From the AWN/VFXWorld Exclusive Open Season Diaries.

Breakdown of the layers used in lighting the characters. All images © Sony Pictures Ent.

From the beginning, the crew knew that the film would be stylized. The directors (Roger Allers, Jill Culton and Anthony Stacchi) envisioned a world with deep shadows, striking shapes and silhouettes all combined to produce a very stylized, graphic shape language for the film. At the same time, it was realized that elements of what looks good and is now possible in CG rendering would need to be integrated into this stylized world. Things like realistic and very detailed fur, lush and intricate environments and interesting surface texturing would need to find their place in our world.

Initially, the crew tried to convince the directors to build virtual sets that would have allowed for more re-use of scene lighting and at the same time more emphasis would be placed on getting the set lighting as perfect as possible.
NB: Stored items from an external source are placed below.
(** * The [mount_home_directory] pod mutator (pkg/mutation)

    A shallow embedding of [pkg/mutation/mount_home_directory.go]:
    [getServiceAccount], [initClient], [getConfigMap], [setUID] and
    [Mutate], together with the library functions they call
    ([strings.HasPrefix], [strings.Split], [strconv.ParseInt] and the
    generated [DeepCopy] of the Kubernetes API types).

    Go pointers are locations of a typed heap, so that the deep copy made by
    [Mutate] and the in-place assignment made by [setUID] are visible.
    Calls to the cluster and to the logger are recorded in a trace. *)

From Stdlib Require Import ZArith String Ascii List Lia Bool.
From stdpp Require Import base option list gmap strings.

Local Open Scope string_scope.
Local Open Scope Z_scope.

(** ** Bytes and strings

    A Go string is a sequence of bytes; [string] of the Standard Library is
    the same thing, one [ascii] per byte. *)

Module GoStrings.

Definition byte_val (c : ascii) : Z := Z.of_N (N_of_ascii c).

Definition len (s : string) : nat := String.length s.

(** [strings.HasPrefix]:
    [len(s) >= len(prefix) && s[:len(prefix)] == prefix]. *)
Definition HasPrefix (s prefix : string) : bool :=
  (len prefix <=? len s)%nat
  && String.eqb (substring 0 (len prefix) s) prefix.

(** [strings.IndexByte]: position of the first [c] in [s]. *)
Fixpoint IndexByte (s : string) (c : ascii) : option nat :=
  match s with
  | EmptyString => None
  | String a s' =>
      if Ascii.eqb a c then Some O
      else match IndexByte s' c with
           | Some i => Some (S i)
           | None => None
           end
  end.

(** [strings.Count] for a one-byte separator. *)
Fixpoint CountByte (s : string) (c : ascii) : nat :=
  match s with
  | EmptyString => O
  | String a s' => if Ascii.eqb a c then S (CountByte s' c) else CountByte s' c
  end.

(** The loop of [genSplit]: at most [n] cuts, the rest of the string is the
    last element. *)
Fixpoint genSplit_loop (n : nat) (s : string) (sep : ascii) : list string :=
  match n with
  | O => [s]
  | S n' =>
      match IndexByte s sep with
      | None => [s]
      | Some m =>
          substring 0 m s
            :: genSplit_loop n' (substring (m + 1) (len s - (m + 1)) s) sep
      end
  end.

(** [strings.Split(s, sep)] with a separator of one byte, which is how the
    mutator calls it: [genSplit(s, sep, 0, -1)] makes [Count(s, sep)] cuts. *)
Definition Split (s : string) (sep : ascii) : list string :=
  genSplit_loop (CountByte s sep) s sep.

(** [strings.Join(elems, sep)] with a separator of one byte: the first
    element, then the separator and the next element, for each of the
    others. It is what [Split] is the inverse of. *)
Fixpoint Join_rest (rest : list string) (sep : ascii) : string :=
  match rest with
  | [] => EmptyString
  | s :: rest' => String sep (s ++ Join_rest rest' sep)
  end.

Definition Join (elems : list string) (sep : ascii) : string :=
  match elems with
  | [] => EmptyString
  | e :: rest => e ++ Join_rest rest sep
  end.

End GoStrings.

(** ** [strconv.ParseInt(s, 10, 64)] *)

Module Strconv.
Import GoStrings.

Inductive NumErrKind := ErrSyntax | ErrRange.

(** [*strconv.NumError]. *)
Record NumError := mkNumError {
  Func : string;
  Num : string;
  Err : NumErrKind
}.

Definition syntaxError (fn str : string) : NumError := mkNumError fn str ErrSyntax.
Definition rangeError (fn str : string) : NumError := mkNumError fn str ErrRange.

Definition two64 : Z := 2 ^ 64.
Definition maxUint64 : Z := two64 - 1.

(** Arithmetic of [uint64] and the conversion [int64(_)]. *)
Definition wrap_u64 (z : Z) : Z := z mod two64.
Definition to_int64 (z : Z) : Z := (z + 2 ^ 63) mod two64 - 2 ^ 63.

(** [lower(c) = c | ('x' - 'X')]. *)
Definition lower (c : Z) : Z := Z.lor c 32.

Definition byte_0 : Z := 48.
Definition byte_9 : Z := 57.
Definition byte_a : Z := 97.
Definition byte_z : Z := 122.

(** The digit a byte stands for in [ParseUint]; [None] is the [default]
    branch of the switch (a syntax error). With [base = 10] the
    underscore case is never taken. *)
Definition digit_of (c : Z) : option Z :=
  if (byte_0 <=? c) && (c <=? byte_9) then Some (c - byte_0)
  else if (byte_a <=? lower c) && (lower c <=? byte_z)
       then Some ((lower c - byte_a + 10) mod 256)
       else None.

Definition cutoff10 : Z := maxUint64 / 10 + 1.

(** The loop of [ParseUint] for [base = 10], [bitSize = 64], over the bytes
    that are left, with the accumulator [n]. *)
Fixpoint ParseUint_loop (s0 : string) (n : Z) (cs : string)
  : Z * option NumError :=
  match cs with
  | EmptyString => (n, None)
  | String c cs' =>
      match digit_of (byte_val c) with
      | None => (0, Some (syntaxError "ParseUint" s0))
      | Some d =>
          if 10 <=? d then (0, Some (syntaxError "ParseUint" s0))
          else if cutoff10 <=? n then (maxUint64, Some (rangeError "ParseUint" s0))
          else
            let n' := wrap_u64 (n * 10) in
            let n1 := wrap_u64 (n' + d) in
            if (n1 <? n') || (maxUint64 <? n1)
            then (maxUint64, Some (rangeError "ParseUint" s0))
            else ParseUint_loop s0 n1 cs'
      end
  end.

Definition ParseUint (s : string) : Z * option NumError :=
  match s with
  | EmptyString => (0, Some (syntaxError "ParseUint" s))
  | _ => ParseUint_loop s 0 s
  end.

Definition plus_sign : ascii := "+"%char.
Definition minus_sign : ascii := "-"%char.

(** [strconv.ParseInt(s, 10, 64)]: the value and the error. *)
Definition ParseInt (s0 : string) : Z * option NumError :=
  match s0 with
  | EmptyString => (0, Some (syntaxError "ParseInt" s0))
  | String c rest =>
      let '(neg, s) :=
        if Ascii.eqb c plus_sign then (false, rest)
        else if Ascii.eqb c minus_sign then (true, rest)
        else (false, s0) in
      let '(un, err) := ParseUint s in
      match err with
      | Some (mkNumError _ _ ErrSyntax) => (0, Some (syntaxError "ParseInt" s0))
      | _ =>
          let cutoff := 2 ^ 63 in
          if negb neg && (cutoff <=? un)
          then (cutoff - 1, Some (rangeError "ParseInt" s0))
          else if neg && (cutoff <? un)
          then (to_int64 (- cutoff), Some (rangeError "ParseInt" s0))
          else
            let n := to_int64 un in
            (if neg then to_int64 (- n) else n, None)
      end
  end.

(** What a decimal 64-bit signed integer is, independently of the parser:
    an optional sign, then one or more decimal digits, whose value is
    between -2^63 and 2^63 - 1. *)
Definition is_decimal_digit (c : ascii) : bool :=
  (byte_0 <=? byte_val c) && (byte_val c <=? byte_9).

Fixpoint all_decimal (s : string) : bool :=
  match s with
  | EmptyString => true
  | String c s' => is_decimal_digit c && all_decimal s'
  end.

Fixpoint decimal_value (acc : Z) (s : string) : Z :=
  match s with
  | EmptyString => acc
  | String c s' => decimal_value (acc * 10 + (byte_val c - byte_0)) s'
  end.

Definition unsigned_decimal (s : string) : option Z :=
  match s with
  | EmptyString => None
  | _ => if all_decimal s then Some (decimal_value 0 s) else None
  end.

Definition decimal_int64 (s : string) : option Z :=
  match s with
  | EmptyString => None
  | String c rest =>
      let '(neg, digits) :=
        if Ascii.eqb c plus_sign then (false, rest)
        else if Ascii.eqb c minus_sign then (true, rest)
        else (false, s) in
      match unsigned_decimal digits with
      | None => None
      | Some v =>
          let n := if neg then - v else v in
          if (- 2 ^ 63 <=? n) && (n <? 2 ^ 63) then Some n else None
      end
  end.

(** *** Views of [ParseInt] used in the proofs *)

(** The two ways [ParseUint] fails. *)
Definition ParseUint_failure (s0 : string) (r : Z * option NumError) : Prop :=
  r = (0, Some (syntaxError "ParseUint" s0))
  \/ r = (maxUint64, Some (rangeError "ParseUint" s0)).

(** The sign and what follows it. *)
Definition strip_sign (c : ascii) (rest : string) : bool * string :=
  if Ascii.eqb c plus_sign then (false, rest)
  else if Ascii.eqb c minus_sign then (true, rest)
  else (false, String c rest).

(** After the sign is taken off: what [ParseInt] does with the result of
    [ParseUint]. *)
Definition ParseInt_finish (s0 : string) (neg : bool) (r : Z * option NumError)
  : Z * option NumError :=
  let '(un, err) := r in
  match err with
  | Some (mkNumError _ _ ErrSyntax) => (0, Some (syntaxError "ParseInt" s0))
  | _ =>
      let cutoff := 2 ^ 63 in
      if negb neg && (cutoff <=? un)
      then (cutoff - 1, Some (rangeError "ParseInt" s0))
      else if neg && (cutoff <? un)
      then (to_int64 (- cutoff), Some (rangeError "ParseInt" s0))
      else
        let n := to_int64 un in
        (if neg then to_int64 (- n) else n, None)
  end.

End Strconv.

Import GoStrings Strconv.

(** ** Errors, the cluster and the trace *)

(** The errors of the package are built by [fmt.Errorf] from a formatted
    message. The model keeps which statement built the error and the cause
    it was formatted from, not the rendered text. *)
Inductive error :=
| ExternalError (msg : string)
    (* an error value handed back by the [rest] or [kubernetes] packages *)
| ErrInClusterConfig (cause : error)
    (* initClient: "Error getting in-cluster config: %s" *)
| ErrNewForConfig (cause : error)
    (* initClient: "Error starting Kubernetes client from config: %s" *)
| ErrGetConfigMap (cause : error)
    (* getConfigMap: "Error getting ConfigMap: %s" *)
| ErrInitClient (cause : error)
    (* setUID: "Failed initializing Kubernetes client: %s" *)
| ErrSetUID (cause : error)
    (* setUID: "Failed setting UID: %s" *)
| ErrNoUID
    (* setUID: "ServiceAccount %s has no UID associated with it" *)
| ErrConvertUID (cause : NumError)
    (* setUID: "Failed to convert UID to int64: %s" *)
| ErrSetRunAsUser (cause : error)
    (* Mutate: "Failed to set RunAsUser: %s" *).

(** [corev1.ConfigMap], of which only [Data] is read. A nil Go map reads
    like the empty one. *)
Record ConfigMap := mkConfigMap { Data : gmap string string }.

(** What the cluster answers to the three calls the package makes. Each is
    made at most once for one call of [Mutate]. [Some msg] and [inl msg] are
    errors. *)
Record cluster := mkCluster {
  InClusterConfig : option string;
  NewForConfig : option string;
  ConfigMapsGet : string -> string -> string + ConfigMap
}.

Inductive event :=
| LogInfo (mutation : string) (msg : string)
| CallInClusterConfig
| CallNewForConfig
| CallConfigMapsGet (ns name : string)
| ReadData (key : string).

(** An event that reaches the mapping store: building the client, fetching
    the ConfigMap, reading a key of its data. *)
Definition store_event (e : event) : bool :=
  match e with
  | LogInfo _ _ => false
  | _ => true
  end.

Definition no_store_access (t : list event) : Prop :=
  forallb (fun e => negb (store_event e)) t = true.

(** [admissionv1.AdmissionRequest], of which only [UserInfo.Username] is
    read. *)
Record UserInfo := mkUserInfo { Username : string }.
Record AdmissionRequest := mkAdmissionRequest { UserInfo_ : UserInfo }.

Definition configMapName : string := "uid-mapping".
Definition namespace : string := "default".

(** A pointer is nil ([None]) or a location of the heap. *)
Abbreviation loc := nat.

(** A computation returns a value or panics (nil pointer dereference). *)
Inductive result (A : Type) :=
| Ret (a : A)
| Panic.
Arguments Ret {A} a.
Arguments Panic {A}.

Section Mutation.

(** The fields of [corev1.Pod] (and of its [Spec]) and of
    [corev1.PodSecurityContext] that the package never reads or writes. *)
Variables PodFields SCFields : Type.

Record PodSecurityContext := mkPodSecurityContext {
  RunAsUser : option loc;            (* *int64 *)
  scFields : SCFields
}.

Record PodSpec := mkPodSpec {
  SecurityContext : option loc       (* *PodSecurityContext *)
}.

Record Pod := mkPod {
  Spec : PodSpec;
  podFields : PodFields
}.

(** The heap, one region per pointed-to type, and the trace of calls. A
    location is an index; [new] appends. *)
Record state := mkState {
  pods : list Pod;
  secctxs : list PodSecurityContext;
  int64s : list Z;
  trace : list event
}.

Definition M (A : Type) : Type := state -> result A * state.

Definition ret {A} (a : A) : M A := fun st => (Ret a, st).
Definition panic {A} : M A := fun st => (Panic, st).
Definition bind {A B} (m : M A) (k : A -> M B) : M B :=
  fun st =>
    match m st with
    | (Ret a, st') => k a st'
    | (Panic, st') => (Panic, st')
    end.

Local Notation "'let!' x ':=' m 'in' k" := (bind m (fun x => k))
  (at level 10, x pattern, m at level 100, k at level 200).
Local Notation "m ';;' k" := (bind m (fun _ => k))
  (at level 100, k at level 200, right associativity).

Definition emit (e : event) : M unit :=
  fun st => (Ret tt, mkState (pods st) (secctxs st) (int64s st) (trace st ++ [e])).

(** Dereferences. A pointer that is nil, or that points outside the heap,
    panics; the second never happens on a heap built by Go. *)
Definition load_pod (p : option loc) : M Pod :=
  fun st =>
    match p with
    | None => (Panic, st)
    | Some l => match pods st !! l with
                | Some v => (Ret v, st)
                | None => (Panic, st)
                end
    end.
Since the directors were from a 2D background or had not worked with 3D lighting, their comfort, and thus their notes were more shot specific, and painting like and required more small adjustments as we went.

Using new features provided in RenderMan implemented into our lighting software, the lighters could render their shot elements as one beauty pass and at the same time receive a render from every light in the scene that constructed those beauty renders. This gave the artist the ability to adjust the lights one by one in the comp without requiring a re-render. As an added plus, they could also render extra utility passes (e.g. depth, normal, character body part, world space, etc.) at the same time which would further help to isolate particular areas of the image in the comp. These extra passes had little impact on render time as they were calculated at the same time as the beauty render. In fact, the artist would often only have to make one pass at rendering all his beauty passes and then control the rest of the lighting and integration entirely in the composite through these additional passes. Dealing with lighting during compositing rather than re-rendering shots meant the crew could handle between six and 10 iterations in less than a week and could accommodate tiny notes in groups of 10 per shot per day. For similar reasons, the crew rendered shadows separately for each character.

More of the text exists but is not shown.